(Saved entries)
(* ===== verification/LvmSample.v ===== *)
(** * A concrete LVM

    An instance of the tools for which the laws of [LvmProps] hold, the witnesses of
    its theorems and runs that show what the backend does not do.  A report is a text
    with one line per volume; a command that the text cannot describe fails. *)

From Stdlib Require Import Ascii String.
From stdpp Require Import pretty.
From S2P Require Import Prelude Text Wp Errors NexusErrors NvmfSubsystem BdevUri Lvm LvmVolumes LvmProps.

#[local] Open Scope Z_scope.

Module LvmSample.
Import Lvm LvmVol LvmProps.

Record state := mkState { rows : list lv_row; bdevs : list bdev_info }.

#[global] Instance lv_row_eq_dec : EqDecision lv_row.
Proof. solve_decision. Defined.

(** ** Reports *)

Definition print_row (r : lv_row) : string :=
  join ";" [r_lv_name r; r_lv_uuid r; r_lv_size r; r_lv_path r; r_lv_tags r; r_lvg_name r; r_lvg_uuid r; r_lvg_tags r; r_extent_size r].

Definition parse_row (s : string) : option lv_row :=
  match split ";" s with [a; b; c; d; e; f; g; h; i] => Some (mkLvRow a b c d e f g h i) | _ => None end.

Definition print_rows (l : list lv_row) : string := match l with [] => "none" | _ => join "|" (print_row <$> l) end.

Definition parse_rows (s : string) : string + list (list lv_row) :=
  if bool_decide (s = "none"%string) then inr [[]]
  else match mapM parse_row (split "|" s) with Some l => inr [l] | None => inl "not a report"%string end.

(** ** Arguments *)

Fixpoint strip (p s : string) : option string :=
  match p, s with
  | EmptyString, _ => Some s
  | String a p, String b s => if bool_decide (a = b) then strip p s else None
  | _, EmptyString => None
  end.

Definition fields : list field := [FVgName; FVgUuid; FVgTags; FLvName; FLvUuid; FLvTags].

Definition parse_cond (s : string) : option cond :=
  head (omap (λ f, (λ v, (f, v)) <$> strip (field_name f +:+ "=")%string s) fields).

Definition parse_conds (args : list string) : list cond :=
  match omap (strip "--select=") args with s :: _ => omap parse_cond (split "," s) | [] => [] end.

Lemma strip_app p s : strip p (p +:+ s)%string = Some s.
Proof. induction p as [|a p IH]; [done|]. simpl. by rewrite bool_decide_true. Qed.

Lemma parse_cond_text c : parse_cond (cond_text c) = Some c.
Proof. by destruct c as [[] v]. Qed.

Lemma parse_selection cs : Forall (λ c, has "," c.2 = false) cs → parse_conds (lvs_args ++ selection cs) = cs.
Proof.
  intros Hcs. unfold parse_conds. rewrite omap_app. destruct cs as [|c cs]; [done|].
  change (omap (strip "--select=") lvs_args) with (@nil string). cbn [app selection omap list_omap].
  rewrite strip_app, split_join; [|done|].
  - clear. induction (c :: cs) as [|c' l IH]; [done|]. cbn [fmap list_fmap omap list_omap]. rewrite parse_cond_text. f_equal. apply IH.
  - apply Forall_fmap. eapply Forall_impl; [done|]. intros. by apply cond_text_plain.
Qed.

Definition parse_adds (args : list string) : list string := omap (strip "--addtag=") args.
Definition parse_dels (args : list string) : list string := omap (strip "--deltag=") args.

Lemma parse_tag_args args adds dels : tag_args args adds dels → parse_adds args = adds ∧ parse_dels args = dels.
Proof. induction 1 as [|t l a d _ [IHa IHd]|t l a d _ [IHa IHd]]; [done|..]; split; cbn; by f_equal. Qed.

(** ** The tools *)

Definition set_tags_text (t : string) (r : lv_row) : lv_row :=
  mkLvRow (r_lv_name r) (r_lv_uuid r) (r_lv_size r) (r_lv_path r) t (r_lvg_name r) (r_lvg_uuid r) (r_lvg_tags r) (r_extent_size r).
Definition set_group_tags (t : string) (r : lv_row) : lv_row :=
  mkLvRow (r_lv_name r) (r_lv_uuid r) (r_lv_size r) (r_lv_path r) (r_lv_tags r) (r_lvg_name r) (r_lvg_uuid r) t (r_extent_size r).

Definition new_tags (args : list string) (ts : list string) : list string :=
  filter (λ t, t ∉ parse_dels args) ts ++ filter (λ t, t ∉ ts) (parse_adds args).

Definition retag (args : list string) (path : string) (r : lv_row) : lv_row :=
  if bool_decide (r_lv_path r = path) then set_tags_text (join "," (new_tags args (comma_separated (r_lv_tags r)))) r else r.

Definition tags_ok (r : lv_row) : Prop := Forall (.≠ ""%string) (comma_separated (r_lv_tags r)).

Definition run_ (c : string) (args : list string) (i : option string) (s : state) : state * answer :=
  if bool_decide (c = "lvs"%string) then
    let l := List.filter (λ r, forallb (meets r) (parse_conds args)) (rows s) in
    (s, if bool_decide (parse_rows (print_rows l) = inr [l]) then Done (print_rows l) else Failed "not printable")
  else if bool_decide (c = "lvchange"%string) then
    match reverse args with
    | path :: rargs =>
        if bool_decide (Forall tags_ok (rows s)) then (mkState (retag (reverse rargs) path <$> rows s) (bdevs s), Done "")
        else (s, Failed "bad tags")
    | [] => (s, Failed "no volume")
    end
  else if bool_decide (c = "vgchange"%string) then
    (mkState (set_group_tags (join "," (parse_adds args)) <$> rows s) (bdevs s), Done "")
  else if bool_decide (c = "vgremove"%string) then (mkState [] (bdevs s), Done "")
  else (s, Done "").

Definition with_bdev (n : string) (f : bdev_info → bdev_info) (s : state) : state :=
  mkState (rows s) ((λ b, if bool_decide (b_name b = n) then f b else b) <$> bdevs s).

Definition shared_as (p : Protocol) (hs : list string) (b : bdev_info) : bdev_info :=
  mkBdev (b_name b) (Some (match p with Nvmf_ => "nvmf://" +:+ b_name b | Off => "bdev:///" +:+ b_name b end)%string) (b_uri b) hs p
         (b_size b) (b_block_len b).

#[global] Instance tools : Tools := {|
  sys := state;
  run_cmd := run_;
  vg_json _ := inr [];
  lv_json := parse_rows;
  ptpl_dir := None;
  create_dir_all _ s := (s, None);
  remove_file _ s := (s, None);
  remove_dir_all _ s := (s, None);
  path_exists _ _ := false;
  read_dir _ _ := None;
  bdev_by_name s n := snd <$> list_find (λ b, b_name b = n) (bdevs s);
  bdev_create uri s := (mkState (rows s) (bdevs s ++ [mkBdev uri (Some ("bdev:///" +:+ uri)%string) (Some uri) [] Off (2^30) 512]), Ok uri);
  bdev_destroy uri s := (mkState (rows s) (filter (λ b, b_name b ≠ uri) (bdevs s)), Some (Ok tt));
  bdev_share n props s := (with_bdev n (shared_as Nvmf_ (Subsys.props_hosts props)) s, Ok ("nvmf://" +:+ n)%string);
  bdev_update n hs s := (with_bdev n (shared_as Nvmf_ hs) s, Ok tt);
  bdev_unshare_ n s := (with_bdev n (shared_as Off []) s, Ok tt);
  notify_blockcnt_change n x s := (s, 0);
|}.

Lemma split_parts c s : Forall (λ x, has c x = false) (split c s).
Proof.
  induction s as [|a s IH]; [by repeat constructor|]. cbn. case_bool_decide as E; [by constructor|].
  destruct (split c s) as [|x l]; [by repeat constructor; simpl; rewrite bool_decide_false|]. inversion_clear IH. constructor; [|done]. cbn.
  by rewrite bool_decide_false.
Qed.

Lemma skip_empty_incl l x : x ∈ skip_empty l → x ∈ l.
Proof. induction l as [|y l IH]; [done|]. cbn. case_bool_decide; [right; auto|done]. Qed.

Lemma comma_parts s : Forall (λ x, has "," x = false) (comma_separated s).
Proof. apply Forall_forall. intros x Hx%skip_empty_incl. by eapply Forall_forall in Hx; [|apply split_parts]. Qed.

Lemma comma_join l : Forall (λ t, has "," t = false ∧ t ≠ ""%string) l → comma_separated (join "," l) = l.
Proof.
  intros Hl. destruct l as [|x l]; [done|]. unfold comma_separated.
  rewrite split_join; [|done|by eapply Forall_impl; [done|]; naive_solver].
  apply skip_empty_none. eapply Forall_impl; [done|]. naive_solver.
Qed.

Lemma retag_law args adds dels path r : tag_args args adds dels → tags_ok r →
  Forall (λ t, has "," t = false ∧ t ≠ ""%string ∧ t ∉ dels) adds → retagged path adds dels r (retag args path r).
Proof.
  intros Ha Hok Hadds. apply parse_tag_args in Ha as [Ea Ed]. unfold retagged, retag. case_bool_decide; [|by split].
  split; [done|]. intros t. cbn [r_lv_tags set_tags_text]. rewrite comma_join.
  - unfold new_tags. rewrite Ea, Ed, elem_of_app, !list_elem_of_filter. destruct (decide (t ∈ comma_separated (r_lv_tags r))); [|naive_solver].
    split; [naive_solver|]. intros [?|Ht]; [naive_solver|]. left. split; [|done].
    eapply Forall_forall in Hadds; [|done]. naive_solver.
  - unfold new_tags. rewrite Ea. apply Forall_app. split; apply Forall_forall; intros x [Hx1 Hx2]%list_elem_of_filter.
    + split; [by eapply Forall_forall in Hx2; [|apply comma_parts]|]. unfold tags_ok in Hok. by eapply Forall_forall in Hok.
    + eapply Forall_forall in Hadds; [|done]. naive_solver.
Qed.

#[global] Program Instance laws : LvmLaws := {| lv_rows := rows |}.
Next Obligation.
  intros c args i s Hc. cbn. unfold run_. case_bool_decide; [done|].
  assert (∀ x, x ∈ lv_commands → c ≠ x) as Hx by (intros x Hx ->; done).
  rewrite !bool_decide_false by (apply Hx; unfold lv_commands; set_solver). done.
Qed.
Next Obligation.
  intros args i s. change (vol_of <$> (set_group_tags (join "," (parse_adds args)) <$> rows s) = vol_of <$> rows s).
  by rewrite <-list_fmap_compose.
Qed.
Next Obligation.
  intros cs s out l rest Hcs. unfold run_cmd, lv_json, tools, run_. rewrite bool_decide_true by done.
  rewrite parse_selection by done. cbn [snd].
  case_bool_decide as E; [|done]. intros [= <-] E2. rewrite E in E2. by simplify_eq.
Qed.
Next Obligation.
  intros args adds dels path s out Hne Ha Hadds. unfold run_cmd, tools, run_.
  rewrite (bool_decide_false (_ = "lvs"%string)), (bool_decide_true (_ = "lvchange"%string)) by done.
  rewrite reverse_app. change (reverse [path]) with [path]. cbn [app]. rewrite reverse_involutive.
  case_bool_decide as Hok; [|done]. intros _. cbn [fst rows].
  apply Forall2_fmap_r, Forall_Forall2_diag. eapply Forall_impl; [done|]. intros r Hr. by apply retag_law.
Qed.
Next Obligation. done. Qed.
Next Obligation. done. Qed.

(** ** Witnesses *)

Definition ours_row : lv_row :=
  mkLvRow "r1" "lv-uuid-1" "1073741824" "/dev/pool/r1" "mayastor,mayastor.lv.name=one,mayastor.lv.share=off" "pool" "vg-uuid" "mayastor" "4194304".
Definition foreign_row : lv_row :=
  mkLvRow "data" "lv-uuid-2" "4194304" "/dev/pool/data" "backup" "pool" "vg-uuid" "mayastor" "4194304".
Definition sample : @sys tools := mkState [ours_row; foreign_row] [].
Definition pool_ : VolumeGroup := mkVg "pool" "vg-uuid" (2^32) (2^31) [PLvm] ["/dev/sda"%string].

Lemma foreign_volumes_survive_witness :
  is_ok (vg_destroy pool_ sample).2 = true ∧ vols (vg_destroy pool_ sample).1 = vols sample ∧ length (lv_rows sample) = 2%nat.
Proof.
  split; [vm_compute; reflexivity|]. split; [|reflexivity].
  apply (foreign_volumes_survive pool_ sample _ (vg_destroy pool_ sample).2 (vol_of foreign_row)).
  - exists "data"%string, "/dev/pool/data"%string, "backup"%string. split; [reflexivity|]. vm_compute. set_solver.
  - apply list_elem_of_fmap_2. apply list_elem_of_further, list_elem_of_here.
  - by destruct (vg_destroy pool_ sample).
Defined.

Definition the_lv : LogicalVolume :=
  match decode_lv ours_row with Ok lv => lv | _ => mkLv "" "" "" "" 0 "" 0 [] [] Off None None None false end.

Definition share_props : list Property := [LvShare Nvmf_; LvAllowedHosts ["nqn.host"%string]].

Definition after_share : @sys tools := (set_properties share_props (sample, the_lv)).1.1.

Lemma properties_are_read_back_witness :
  (∃ r', r' ∈ lv_rows after_share ∧ r_lv_path r' = "/dev/pool/r1"%string ∧
     property TLvShare (tags_of (r_lv_tags r')) = Some (LvShare Nvmf_) ∧ LvName "one" ∈ tags_of (r_lv_tags r')) ∧
  foreign_row ∈ lv_rows after_share.
Proof.
  destruct (properties_are_read_back share_props the_lv sample after_share the_lv ours_row)
    as [(r' & Hr & _ & Hp & _ & Hq & Hps) Hother].
  - apply list_elem_of_here.
  - reflexivity.
  - vm_compute. reflexivity.
  - change (Forall canonical ["mayastor"; "mayastor.lv.name=one"; "mayastor.lv.share=off"]%string).
    apply Forall_cons. split; [left; vm_compute; reflexivity|]. apply Forall_cons. split; [left; vm_compute; reflexivity|].
    apply Forall_singleton. left. vm_compute. reflexivity.
  - apply Forall_cons. split; [exact I|]. apply Forall_singleton. split; [split; reflexivity|discriminate].
  - apply Forall_cons. split; [discriminate|]. apply Forall_singleton. discriminate.
  - apply (bool_decide_unpack _). vm_compute. exact I.
  - vm_compute. reflexivity.
  - split; [|apply Hother; [apply list_elem_of_further, list_elem_of_here|vm_compute; congruence]].
    exists r'. split; [exact Hr|]. split; [exact Hp|]. split; [apply (Hps (LvShare Nvmf_)); apply list_elem_of_here|].
    apply Hq. left. split.
    + change (LvName "one" ∈ [PLvm; LvName "one"; LvShare Off]). apply list_elem_of_further, list_elem_of_here.
    + change (TLvName ∉ [TLvShare; TLvAllowedHosts]). rewrite !elem_of_cons, elem_of_nil. intros [|[|]]; done.
Defined.

(** ** Runs *)

(** What the volume at [path] is stored with *)
Definition share_tag (s : state) : option Property :=
  head (rows s) ≫= λ r, property TLvShare (tags_of (r_lv_tags r)).

Definition share_then_unshare : ST (sys * LogicalVolume) Error unit :=
  import;; share_nvmf None;; unshare true.

(** A volume that is shared and unshared through one object stays recorded as shared:
    its tags are not read again, and [Off] is taken to be stored already. *)
Lemma unshare_after_share_is_not_recorded :
  let '((s, lv), r) := share_then_unshare (sample, the_lv) in
  (is_ok r, share lv, share_tag s) = (true, Off, Some (LvShare Nvmf_)).
Proof. vm_compute. reflexivity. Qed.

(** After sharing, the volume still reports the protocol that was read before. *)
Lemma shared_volume_reports_off :
  let '((s, lv), r) := (import;; share_nvmf None) (sample, the_lv) in
  (is_ok r, share_proto lv, share_tag s) = (true, Some Off, Some (LvShare Nvmf_)).
Proof. vm_compute. reflexivity. Qed.

(** A replica that does not exist is an error, where [None] is meant. *)
Lemma missing_replica_is_an_error : match (find_replica "r9" sample).2 with Err (LvNotFound _) => True | _ => False end.
Proof. vm_compute. exact I. Qed.

(** Two hosts are not read back: the tags of a report are separated by commas as well. *)
Lemma two_hosts_are_not_read_back :
  tags_of (tag (LvAllowedHosts ["a"; "b"]%string)) = [LvAllowedHosts ["a"%string]; PUnknown "b" ""].
Proof. vm_compute. reflexivity. Qed.

(** A name with an equals sign is lost. *)
Lemma name_with_equals_is_lost : property TLvName (tags_of (tag (LvName "a=b"))) = None.
Proof. vm_compute. reflexivity. Qed.

End LvmSample.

- [What the exercise asks] Reproduce, word for word and in full, only the lines above that start at the line with "remove_dir_all _ s := (s, None);" and run through the line with "split; [naive_solver|]. intros", both ends included.

- [Answer area]
  remove_dir_all _ s := (s, None);
  path_exists _ _ := false;
  read_dir _ _ := None;
  bdev_by_name s n := snd <$> list_find (λ b, b_name b = n) (bdevs s);
  bdev_create uri s := (mkState (rows s) (bdevs s ++ [mkBdev uri (Some ("bdev:///" +:+ uri)%string) (Some uri) [] Off (2^30) 512]), Ok uri);
  bdev_destroy uri s := (mkState (rows s) (filter (λ b, b_name b ≠ uri) (bdevs s)), Some (Ok tt));
  bdev_share n props s := (with_bdev n (shared_as Nvmf_ (Subsys.props_hosts props)) s, Ok ("nvmf://" +:+ n)%string);
  bdev_update n hs s := (with_bdev n (shared_as Nvmf_ hs) s, Ok tt);
  bdev_unshare_ n s := (with_bdev n (shared_as Off []) s, Ok tt);
  notify_blockcnt_change n x s := (s, 0);
|}.

Lemma split_parts c s : Forall (λ x, has c x = false) (split c s).
Proof.
  induction s as [|a s IH]; [by repeat constructor|]. cbn. case_bool_decide as E; [by constructor|].
  destruct (split c s) as [|x l]; [by repeat constructor; simpl; rewrite bool_decide_false|]. inversion_clear IH. constructor; [|done]. cbn.
  by rewrite bool_decide_false.
Qed.

Lemma skip_empty_incl l x : x ∈ skip_empty l → x ∈ l.
Proof. induction l as [|y l IH]; [done|]. cbn. case_bool_decide; [right; auto|done]. Qed.

Lemma comma_parts s : Forall (λ x, has "," x = false) (comma_separated s).
Proof. apply Forall_forall. intros x Hx%skip_empty_incl. by eapply Forall_forall in Hx; [|apply split_parts]. Qed.

Lemma comma_join l : Forall (λ t, has "," t = false ∧ t ≠ ""%string) l → comma_separated (join "," l) = l.
Proof.
  intros Hl. destruct l as [|x l]; [done|]. unfold comma_separated.
  rewrite split_join; [|done|by eapply Forall_impl; [done|]; naive_solver].
  apply skip_empty_none. eapply Forall_impl; [done|]. naive_solver.
Qed.

Lemma retag_law args adds dels path r : tag_args args adds dels → tags_ok r →
  Forall (λ t, has "," t = false ∧ t ≠ ""%string ∧ t ∉ dels) adds → retagged path adds dels r (retag args path r).
Proof.
  intros Ha Hok Hadds. apply parse_tag_args in Ha as [Ea Ed]. unfold retagged, retag. case_bool_decide; [|by split].
  split; [done|]. intros t. cbn [r_lv_tags set_tags_text]. rewrite comma_join.
  - unfold new_tags. rewrite Ea, Ed, elem_of_app, !list_elem_of_filter. destruct (decide (t ∈ comma_separated (r_lv_tags r))); [|naive_solver].
    split; [naive_solver|]. intros [?|Ht]; [naive_solver|]. left. split; [|done].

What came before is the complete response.